(** ** Field grammars *)

Lemma parse_spec_magic_version magic :
  List.length magic = 4%nat ->
  parse_spec (read_magic_and_version magic)
    (fun _ bs => bs = magic ++ to_be_bytes 2 CONSENSUS_FORMAT_VERSION).
Proof.
  intros Hm. eapply parse_spec_proper; cycle 1.
  { apply parse_spec_bind; [by apply parse_spec_read_magic|]. intros ?.
    by apply parse_spec_read_version. }
  intros u bs. cbn. split; [by intros (_ & b1 & b2 & -> & -> & ->)|].
  intros ->. by exists tt, magic, (to_be_bytes 2 CONSENSUS_FORMAT_VERSION).
Qed.
#[export] Hint Extern 0 (parse_spec (read_magic_and_version _) _) =>
  eapply parse_spec_magic_version; reflexivity : grammar.

Lemma limit_check {E} (limit : Z) (e : E) n :
  (exists a, (if limit <? n then Err e else Ok tt) = Ok a) <-> n <= limit.
Proof. destruct (Z.ltb_spec limit n); split; [by intros []|lia|done|eauto]. Qed.

Definition key_wf (key : ValidatorVerificationKey) : Prop :=
  1 <= vk_signature_scheme key <= U16_MAX /\
  1 <= len (vk_bytes key) <= MAX_VALIDATOR_PUBLIC_KEY_BYTES.

Definition validator_wf (v : Validator) : Prop :=
  1 <= v_voting_power v <= U64_MAX /\ key_wf (v_verification_key v).

Lemma verification_key_new_Ok scheme bytes key :
  0 <= scheme <= U16_MAX ->
  verification_key_new scheme bytes = Ok key <->
  key_wf key /\ vk_signature_scheme key = scheme /\ vk_bytes key = bytes.
Proof.
  intros Hs. unfold verification_key_new, key_wf. split.
  - destruct (Z.eqb_spec scheme 0); [done|]. destruct (is_empty bytes) eqn:He; [done|].
    destruct (Z.ltb_spec MAX_VALIDATOR_PUBLIC_KEY_BYTES (len bytes)); [done|].
    intros [= <-]. cbn. destruct bytes; cbn in *; [done|]. split_and!; [lia..|done|done].
  - intros ([Hk Hb] & <- & <-). destruct key as [s b]. cbn in *.
    destruct (Z.eqb_spec s 0); [lia|]. destruct b as [|x b]; cbn in *; [lia|].
    destruct (Z.ltb_spec MAX_VALIDATOR_PUBLIC_KEY_BYTES (Z.of_nat (S (List.length b)))); [lia|done].
Qed.

Lemma parse_spec_read_key_bytes :
  parse_spec read_validator_key_bytes (sized_grammar 2 (fun n => n <= MAX_VALIDATOR_PUBLIC_KEY_BYTES)).
Proof.
  apply parse_spec_guarded_exact; [|intros n; apply limit_check|apply parse_spec_read_u16].
  unfold MAX_VALIDATOR_PUBLIC_KEY_BYTES. cbn. lia.
Qed.
#[local] Hint Extern 0 (parse_spec read_validator_key_bytes _) =>
  eapply parse_spec_read_key_bytes : grammar.

Lemma parse_spec_read_validator :
  parse_spec read_validator (fun v bs => validator_wf v /\ bs = encode_validator v).
Proof.
  eapply parse_spec_proper; [|unfold read_validator; grammar_of].
  intros v bs. cbn. unfold be_grammar, sized_grammar, validator_wf, encode_validator. split.
  - intros H'. grammar_inv. subst. rewrite verification_key_new_Ok in * by lia.
    unfold validator_new in *. destruct_and?. subst.
    match goal with H : (if ?p =? 0 then _ else _) = _ |- _ => destruct (Z.eqb_spec p 0); [done|] end.
    simplify_eq. cbn. rewrite ?app_nil_r, <-?app_assoc. split_and!; [lia..|done|done].
  - intros [[Hp Hk] ->]. destruct v as [id p key]. cbn in *. pose proof Hk as [Hs Hb].
    rewrite <-(app_nil_r (to_be_bytes 2 (len (vk_bytes key)) ++ vk_bytes key)).
    do 4 grammar_split. grammar_lift ltac:(by apply verification_key_new_Ok; [lia|]).
    unfold validator_new. destruct (Z.eqb_spec p 0); [lia|done].
Qed.

Lemma parse_spec_read_validators :
  parse_spec read_validators
    (counted_grammar (fun n => n <= MAX_VALIDATORS) validator_wf encode_validator).
Proof.
  apply parse_spec_counted; [|intros n; apply limit_check|apply parse_spec_read_validator].
  unfold MAX_VALIDATORS. lia.
Qed.
#[local] Hint Extern 0 (parse_spec read_validators _) => eapply parse_spec_read_validators : grammar.

Lemma parse_spec_read_signature :
  parse_spec read_signature (sized_grammar 2 (fun n => n <= MAX_SIGNATURE_BYTES)).
Proof.
  apply parse_spec_guarded_exact; [|intros n; apply limit_check|apply parse_spec_read_u16].
  unfold MAX_SIGNATURE_BYTES. cbn. lia.
Qed.
#[local] Hint Extern 0 (parse_spec read_signature _) => eapply parse_spec_read_signature : grammar.

Definition vote_wf (v : VoteEvidence) : Prop := 1 <= len (vote_signature v) <= MAX_SIGNATURE_BYTES.

Lemma vote_new_Ok id signature v :
  vote_new id signature = Ok v <->
  vote_wf v /\ vote_validator_id v = id /\ vote_signature v = signature.
Proof.
  unfold vote_new, vote_wf. split.
  - destruct (Z.ltb_spec MAX_SIGNATURE_BYTES (len signature)); [done|].
    destruct signature; cbn in *; [done|]. intros [= <-]. cbn. split_and!; [lia..|done|done].
  - intros (Hv & <- & <-). destruct v as [i [|b s]]; cbn in *; [lia|].
    destruct (Z.ltb_spec MAX_SIGNATURE_BYTES (Z.of_nat (S (List.length s)))); [lia|done].
Qed.

Lemma parse_spec_read_vote : parse_spec read_vote (fun v bs => vote_wf v /\ bs = encode_vote v).
Proof.
  eapply parse_spec_proper; [|unfold read_vote; grammar_of].
  intros v bs. cbn. unfold sized_grammar, encode_vote. split.
  - intros H'. grammar_inv. subst. rewrite vote_new_Ok in *. destruct_and?. subst.
    by rewrite app_nil_r.
  - intros [Hv ->]. pose proof Hv as [_ Hl].
    rewrite <-(app_nil_r (to_be_bytes 2 (len (vote_signature v)) ++ vote_signature v)).
    do 2 grammar_split. split; [|done]. by apply vote_new_Ok.
Qed.

Lemma parse_spec_read_votes :
  parse_spec read_votes (counted_grammar (fun n => n <= MAX_VALIDATORS) vote_wf encode_vote).
Proof.
  apply parse_spec_counted; [|intros n; apply limit_check|apply parse_spec_read_vote].
  unfold MAX_VALIDATORS. lia.
Qed.
#[local] Hint Extern 0 (parse_spec read_votes _) => eapply parse_spec_read_votes : grammar.

Lemma parse_spec_read_parent :
  parse_spec read_parent (fun parent bs => bs = encode_parent parent).
Proof.
  eapply parse_spec_proper; [|unfold read_parent; grammar_of].
  intros parent bs. cbn. unfold be_grammar, encode_parent. split.
  - intros H'. grammar_inv. subst. rewrite app_nil_r.
    repeat match goal with H : (if _ =? ?n then _ else _) = _ |- _ => destruct (Z.eqb_spec x n); subst end;
      [|by simplify_eq|done].
    destruct (decide (x2 = fill 32 x00)) as [->|Hz]; [|by rewrite bool_decide_eq_true_2 in *].
    rewrite bool_decide_eq_false_2 in * by naive_solver. by simplify_eq.
  - intros ->. destruct parent as [p|].
    + exists 1, [x01], (arr p). split; [done|]. split; [|done].
      exists p, (arr p), []. split; [done|]. by rewrite app_nil_r.
    + exists 0, [x00], (arr (fill 32 x00)). split; [done|]. split; [|done].
      exists (fill 32 x00), (arr (fill 32 x00)), []. split; [done|]. rewrite app_nil_r.
      split; [|done]. split; [|done]. cbn [Z.eqb]. by rewrite bool_decide_eq_false_2 by naive_solver.
Qed.
#[local] Hint Extern 0 (parse_spec read_parent _) => eapply parse_spec_read_parent : grammar.

Definition target_wf (t : FinalityTarget) : Prop := target_range t /\ ft_height t <> 0.

Lemma parse_spec_decode_target :
  parse_spec decode_finality_target
    (fun t bs => target_wf t /\ bs = encode_finality_target_fields t).
Proof.
  eapply parse_spec_proper; [|unfold decode_finality_target; grammar_of].
  intros t bs. cbn.
  unfold be_grammar, target_wf, target_range, in_range, encode_finality_target_fields, target_new.
  cbn [ft_height]. split.
  - intros H'. grammar_inv. subst.
    match goal with H : (if ?h =? 0 then _ else _) = _ |- _ => destruct (Z.eqb_spec h 0); [done|] end.
    simplify_eq. cbn in *. rewrite app_nil_r. split; [lia|done].
  - intros [[(Hh & He & Hr) Hz] ->]. destruct t as [g c k s h e r b]. cbn in *.
    rewrite <-(app_nil_r (arr b)). do 8 grammar_split. destruct (Z.eqb_spec h 0); [lia|done].
Qed.
#[local] Hint Extern 0 (parse_spec decode_finality_target _) =>
  eapply parse_spec_decode_target : grammar.

(** ** Valid values *)

Record header_wf `{Sha2} (h : BlockHeader) : Prop := mk_header_wf {
  header_version : 1 <= bh_protocol_version (bh_input h) <= U16_MAX;
  header_height : 1 <= bh_height (bh_input h) <= U64_MAX;
  header_epoch : in_range U64_MAX (bh_epoch (bh_input h));
  header_round : in_range U32_MAX (bh_round (bh_input h));
  header_parent : bh_parent_block_id (bh_input h) = None <-> bh_height (bh_input h) = 1;
  header_count : 0 <= bh_record_count (bh_input h) <= MAX_BLOCK_RECORDS;
  header_first : 1 <= bh_first_record_sequence (bh_input h) <= U64_MAX;
  header_last :
    bh_first_record_sequence (bh_input h) + bh_record_count (bh_input h) - 1 <= U64_MAX;
  header_identity : bh_id h =
    domain_hash BLOCK_ID_DOMAIN (encode_block_header_fields (bh_input h))
}.

Definition header_ranges (i : BlockHeaderInput) : Prop :=
  in_range U16_MAX (bh_protocol_version i) /\ in_range U64_MAX (bh_height i) /\
  in_range U64_MAX (bh_epoch i) /\ in_range U32_MAX (bh_round i) /\
  in_range U64_MAX (bh_first_record_sequence i) /\ in_range U32_MAX (bh_record_count i).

§

In the entries above, restate word for word the lines between the one holding "by apply parse_spec_read_version." and the one holding "1 <= vk_signature_scheme key <= U16_MAX /\", inclusive, and nothing besides.

RESPONSE TO THIS TASK:
    by apply parse_spec_read_version. }
  intros u bs. cbn. split; [by intros (_ & b1 & b2 & -> & -> & ->)|].
  intros ->. by exists tt, magic, (to_be_bytes 2 CONSENSUS_FORMAT_VERSION).
Qed.
#[export] Hint Extern 0 (parse_spec (read_magic_and_version _) _) =>
  eapply parse_spec_magic_version; reflexivity : grammar.

Lemma limit_check {E} (limit : Z) (e : E) n :
  (exists a, (if limit <? n then Err e else Ok tt) = Ok a) <-> n <= limit.
Proof. destruct (Z.ltb_spec limit n); split; [by intros []|lia|done|eauto]. Qed.

Definition key_wf (key : ValidatorVerificationKey) : Prop :=
  1 <= vk_signature_scheme key <= U16_MAX /\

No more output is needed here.